E, no entanto, o debate estava e está longe de terminar. Wilhelm Greisinger publicou “A Patologia e Terapia dos Transtornos Mentais” em 1845. Nele ele traçou sua etiologia para “neuropatias”, distúrbios físicos do cérebro. Ele permitiu que a hereditariedade e o meio ambiente desempenhassem seus papéis, no entanto. Ele também foi o primeiro a apontar a importância das próprias experiências nos primeiros anos de vida.

 

Jean-Martin Charcot, um neurologista de formação, afirmou ter curado a histeria com a hipnose. Mas, apesar dessa demonstração de intervenção não fisiológica, ele insistiu que os sintomas de hiesteróides eram manifestações de disfunção cerebral. Weir Mitchell cunhou o termo “neurastenia” para descrever uma exaustão do sistema nervoso (depressão).

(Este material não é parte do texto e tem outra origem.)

(* ===== verification/LinalgSpec.v ===== *)
(** * linalg: reasoning about loops over views

    What memory holds at a family of addresses ([stored]), how views read it,
    and the rules for loops: [accumulate] with a loop invariant, a sum that only
    reads, and a loop that assigns one element after the other.  The algorithms
    assume of their inputs that they are away from the output, or meet it only
    at the same index. *)
From stdpp Require Import functions.
From S2P Require Import Prelude Extents Layouts LinalgViews LinalgLevel2.

#[local] Open Scope Z_scope.

(** ** Loops *)

Section loop_rules.
Context {S A X : Type}.
Implicit Types (l done rest : list X) (f : X -> A -> prog S A).

Lemma after_assoc {B C} (m : prog S A) (f : A -> prog S B) (g : B -> prog S C) s :
  after (after m f) g s = after m (fun a => after (f a) g) s.
Proof. unfold after. by destruct (m s) as [[]|]. Qed.

Lemma after_ext {B} (m : prog S A) (f g : A -> prog S B) s :
  (forall a s', f a s' = g a s') -> after m f s = after m g s.
Proof. unfold after. destruct (m s) as [[]|]; auto. Qed.

Lemma accumulate_rule (I : list X -> A -> S -> Prop) l f a s :
  I [] a s ->
  (forall done i rest a s, l = done ++ i :: rest -> I done a s ->
    exists a' s', f i a s = Some (a', s') /\ I (done ++ [i]) a' s') ->
  exists a' s', accumulate l f a s = Some (a', s') /\ I l a' s'.
Proof.
  intros H0 Hf.
  assert (forall done rest a s, l = done ++ rest -> I done a s ->
    exists a' s', accumulate rest f a s = Some (a', s') /\ I l a' s') as Hall; [|by apply (Hall [])].
  clear H0 a s. intros done rest. revert done. induction rest as [|i rest IH]; intros done a s Hl HI; simpl.
  - rewrite app_nil_r in Hl. subst. by exists a, s.
  - destruct (Hf _ _ _ _ _ Hl HI) as (a' & s' & E & HI'). rewrite (prog_bind_ok _ _ _ _ _ E).
    apply (IH (done ++ [i])); [by rewrite <- app_assoc|done].
Qed.

Lemma accumulate_ext l f f' a s :
  (forall i a s, i ∈ l -> f i a s = f' i a s) -> accumulate l f a s = accumulate l f' a s.
Proof.
  revert a s. induction l as [|i l IH]; intros a s Hf; simpl; [done|].
  unfold after. rewrite Hf by apply list_elem_of_here. destruct (f' i a s) as [[]|]; [|done].
  apply IH. intros. apply Hf. by apply list_elem_of_further.
Qed.

Lemma accumulate_app l1 l2 f a s :
  accumulate (l1 ++ l2) f a s = after (accumulate l1 f a) (accumulate l2 f) s.
Proof.
  revert a s. induction l1 as [|i l1 IH]; intros a s; simpl; [done|].
  unfold after at 1 2 3. destruct (f i a s) as [[]|]; [|done]. apply IH.
Qed.

(** A loop that changes no state is a fold. *)
Lemma accumulate_pure l f (h : A -> X -> A) a s :
  (forall i a, i ∈ l -> f i a s = Some (h a i, s)) -> accumulate l f a s = Some (foldl h a l, s).
Proof.
  revert a. induction l as [|i l IH]; intros a Hf; simpl; [done|].
  rewrite (prog_bind_ok _ _ _ _ _ (Hf i a ltac:(apply list_elem_of_here))).
  apply IH. intros. apply Hf. by apply list_elem_of_further.
Qed.
End loop_rules.

Lemma accumulate_fmap {S A X Y} (g : Y -> X) (l : list Y) (f : X -> A -> prog S A) a s :
  accumulate (g <$> l) f a s = accumulate l (fun i => f (g i)) a s.
Proof.
  revert a s. induction l as [|i l IH]; intros a s; simpl; [done|].
  unfold after. destruct (f (g i) a s) as [[]|]; [|done]. apply IH.
Qed.

(** The pairs of two nested loops. *)
Definition pairs (l : list Z) (r : Z -> list Z) : list (list Z) :=
  l ≫= fun i => (fun j => [i; j]) <$> r i.

Lemma elem_of_pairs l r js : js ∈ pairs l r <-> exists i j, js = [i; j] /\ i ∈ l /\ j ∈ r i.
Proof.
  unfold pairs. rewrite list_elem_of_bind. split.
  - intros (i & (j & -> & Hj)%list_elem_of_fmap & Hi). eauto.
  - intros (i & j & -> & Hi & Hj). exists i. split; [|done]. apply list_elem_of_fmap. eauto.
Qed.

Lemma pairs_NoDup l r : NoDup l -> (forall i, NoDup (r i)) -> NoDup (pairs l r).
Proof.
  intros Hl Hr. unfold pairs. induction Hl as [|i l Hi Hl IH]; simpl; [constructor|].
  apply list.NoDup_app. split; [|split; [|done]].
  - apply NoDup_fmap_2; [|done]. by intros ? ? [= ->].
  - intros js (j & -> & Hj)%list_elem_of_fmap Hin.
    apply (elem_of_pairs l r) in Hin as (i' & j' & [= <- <-] & Hi' & _). done.
Qed.

Lemma nested_accumulate {S A} l r (body : list Z -> A -> prog S A) a s :
  accumulate l (fun i => accumulate (r i) (fun j => body [i; j])) a s =
    accumulate (pairs l r) body a s.
Proof.
  unfold pairs. revert a s. induction l as [|i l IH]; intros a s; [done|].
  change ((i :: l) ≫= fun i => (fun j => [i; j]) <$> r i)
    with (((fun j => [i; j]) <$> r i) ++ pairs l r).
  rewrite accumulate_app. simpl. unfold after. rewrite accumulate_fmap.
  destruct (accumulate (r i) _ a s) as [[a' s']|]; [|done]. apply IH.
Qed.

Lemma nested_loop {S} l r (body : list Z -> prog S unit) s :
  loop l (fun i => loop (r i) (fun j => body [i; j])) s = loop (pairs l r) body s.
Proof.
  unfold loop. rewrite <- nested_accumulate. apply accumulate_ext. intros i [] s' _.
  apply accumulate_ext. by intros j [] s2 _.
Qed.

(** Ranges. *)
Lemma elem_of_up lo hi i : i ∈ up lo hi <-> lo <= i < hi.
Proof. unfold up. rewrite elem_of_seqZ. lia. Qed.

Lemma up_NoDup lo hi : NoDup (up lo hi).
Proof. apply NoDup_seqZ. Qed.

Lemma up_cons lo hi : lo < hi -> up lo hi = lo :: up (lo + 1) hi.
Proof. intros. unfold up. rewrite seqZ_cons by lia. do 2 f_equal; lia. Qed.

Lemma up_nil lo hi : hi <= lo -> up lo hi = [].
Proof. intros. unfold up. apply seqZ_nil. lia. Qed.

Lemma up_app lo mid hi : lo <= mid <= hi -> up lo hi = up lo mid ++ up mid hi.
Proof.
  intros. unfold up. replace (hi - lo) with ((mid - lo) + (hi - mid)) by lia.
  rewrite seqZ_app by lia. do 2 f_equal; lia.
Qed.

(** Where a loop upwards stands: what is before and what is behind. *)
Lemma up_split lo hi done i rest :
  up lo hi = done ++ i :: rest -> lo <= i < hi /\ done = up lo i /\ rest = up (i + 1) hi.
Proof.
  revert lo. induction done as [|k done IH]; intros lo Hs; simpl in Hs.
  - destruct (Z_lt_le_dec lo hi); [|by rewrite up_nil in Hs by lia].
    rewrite up_cons in Hs by done. injection Hs as <- <-. split; [lia|]. by rewrite up_nil by lia.
  - destruct (Z_lt_le_dec lo hi); [|by rewrite up_nil in Hs by lia].
    rewrite up_cons in Hs by done. injection Hs as <- Hs.
    destruct (IH _ Hs) as (Hi & -> & ->). split; [lia|]. by rewrite (up_cons lo i) by lia.
Qed.

Lemma elem_of_down hi lo i : i ∈ down hi lo <-> lo <= i < hi.
Proof. unfold down. rewrite list_elem_of_In, <- in_rev, <- list_elem_of_In. apply elem_of_up. Qed.

Lemma down_split hi lo done i rest :
  down hi lo = done ++ i :: rest -> lo <= i < hi /\ done = down hi (i + 1) /\ rest = down i lo.
Proof.
  unfold down. intros Hs. apply (f_equal (@rev Z)) in Hs. rewrite rev_involutive, rev_app_distr in Hs.
  simpl in Hs. rewrite <- app_assoc in Hs. destruct (up_split _ _ _ _ _ Hs) as (Hi & E1 & E2).
  rewrite <- E1, <- E2, !rev_involutive. done.
Qed.

(** ** What memory holds at a family of addresses *)

Section stored.
Context {E K : Type} `{EqDecision K} (addr : K -> option Z) (P : K -> Prop).
Implicit Types (g : K -> E) (M : gmap Z E) (k : K).

(** The keys [P] have addresses of their own. *)
Definition distinct : Prop := forall k1 k2, P k1 -> P k2 -> addr k1 = addr k2 -> k1 = k2.

(** Memory [M] holds [g] at the keys [P] and is [M0] elsewhere. *)
Definition stored g M0 M : Prop :=
  (forall k, P k -> exists a, addr k = Some a /\ M !! a = Some (g k)) /\
  (forall a, (forall k, P k -> addr k <> Some a) -> M !! a = M0 !! a).

Lemma stored_refl g M : (forall k, P k -> exists a, addr k = Some a /\ M !! a = Some (g k)) -> stored g M M.
Proof. done. Qed.

Lemma stored_set g M0 M k e :
  distinct -> P k -> stored g M0 M ->
  exists a, addr k = Some a /\ is_Some (M !! a) /\ stored (<[k := e]> g) M0 (<[a := e]> M).
Proof.
  intros Hd Hk [Hg HM]. destruct (Hg k Hk) as (a & Ha & Hm). exists a. split; [done|].
  split; [eauto|]. split.
  - intros k' Hk'. destruct (Hg k' Hk') as (a' & Ha' & Hm'). exists a'. split; [done|].
    destruct (decide (k' = k)) as [->|Hne].
    + rewrite fn_lookup_insert. rewrite Ha in Ha'. injection Ha' as <-. apply lookup_insert_eq.
    + rewrite fn_lookup_insert_ne by done. rewrite lookup_insert_ne; [done|]. intros ->.
      apply Hne, Hd; [done|done|congruence].
  - intros b Hb. rewrite lookup_insert_ne; [by apply HM|]. intros ->. by apply (Hb k).
Qed.

(** Changes that end where they began. *)
Lemma stored_undo `{forall k, Decision (P k)} (ks : list K) g t t' M M1 M2 :
  (forall k, P k -> k ∈ ks) -> stored g M M -> stored t M M1 -> stored t' M1 M2 ->
  (forall k, P k -> t' k = g k) -> M2 = M.
Proof.
  intros Hks [Hg _] [_ HM1] [Ht' HM2] Hback. apply map_eq. intros a.
  destruct (decide (Exists (fun k => P k /\ addr k = Some a) ks)) as [Hin|Hout].
  - apply Exists_exists in Hin as (k & _ & Hk & Ha).
    destruct (Hg k Hk) as (b & Hb & Hm). destruct (Ht' k Hk) as (b' & Hb' & Hm').
    assert (a = b) as <- by congruence. assert (a = b') as <- by congruence.
    by rewrite Hm, Hm', Hback.
  - assert (forall k, P k -> addr k <> Some a) as Hno.
    { intros k Hk Ha. apply Hout, Exists_exists. eauto. }
    by rewrite HM2, HM1.
Qed.

(** Two ways to the same elements. *)
Lemma stored_unique `{forall k, Decision (P k)} (ks : list K) g M M1 M2 :
  (forall k, P k -> k ∈ ks) -> stored g M M1 -> stored g M M2 -> M1 = M2.
Proof.
  intros Hks [H1 HM1] [H2 HM2]. apply map_eq. intros a.
  destruct (decide (Exists (fun k => P k /\ addr k = Some a) ks)) as [Hin|Hout].
  - apply Exists_exists in Hin as (k & _ & Hk & Ha).
    destruct (H1 k Hk) as (b & Hb & Hm). destruct (H2 k Hk) as (b' & Hb' & Hm').
    assert (a = b) as <- by congruence. assert (a = b') as <- by congruence. by rewrite Hm, Hm'.
  - assert (forall k, P k -> addr k <> Some a) as Hno.
    { intros k Hk Ha. apply Hout, Exists_exists. eauto. }
    by rewrite HM1, HM2.
Qed.

Lemma stored_ext g g' M0 M : (forall k, P k -> g k = g' k) -> stored g M0 M -> stored g' M0 M.
Proof.
  intros Hg [H1 H2]. split; [|done]. intros k Hk. destruct (H1 k Hk) as (a & Ha & Hm).
  exists a. split; [done|]. by rewrite <- Hg.
Qed.

End stored.

(** ** Views *)

Section views.
Context `{IndexType} {E : Type} `{Scalar E}.
Implicit Types (v w : view E) (P Q : list Z -> Prop) (f g old : list Z -> E) (M : memory E).
Implicit Types (js ks : list Z).

(** The index space of a view. *)
Definition sizes v : list Z := values (view_extents v).
Definition within v js : Prop := in_range js (sizes v).

(** At the indices [Q], [v] shows [f]. *)
Definition shows M v Q f : Prop := forall js, Q js -> element v js M = Some (f js).

Lemma access_lookup (a : accessor E) p i M e :
  access a p i M = Some e ->
  is_Some (M !! (p + i)) /\ forall M', M' !! (p + i) = M !! (p + i) -> access a p i M' = Some e.
Proof.
  revert e. induction a as [|s a IH|a IH]; simpl; intros e.
  - intros He. split; [eauto|]. by intros M' ->.
  - destruct (access a p i M) as [e0|]; [|done]. intros [= <-]. destruct (IH _ eq_refl) as [? IH2].
    split; [done|]. intros M' HM. by rewrite IH2.
  - destruct (access a p i M) as [e0|]; [|done]. intros [= <-]. destruct (IH _ eq_refl) as [? IH2].
    split; [done|]. intros M' HM. by rewrite IH2.
Qed.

Pierre Janet discutiu as variações na força da atividade nervosa e disse que explicavam o estreitamento do campo de consciência (o que quer que isso significasse).

 

Nenhuma dessas especulações “nervosas” foi apoiada por evidências científicas e experimentais. Ambos os lados do debate se limitaram a filosofar e ruminar. Na verdade, Freud foi um dos primeiros a basear uma teoria em observações clínicas reais. Gradualmente, porém, seu trabalho – sustentado pelo conceito de sublimação – tornou-se cada vez mais metafísico. Seus pilares conceituais passaram a se assemelhar ao élan vital de Bergson e à Vontade de Schopenhauer. O filósofo francês Paul Ricoeur chamou a psicanálise (psicologia profunda) de “a hermenêutica da suspeita”.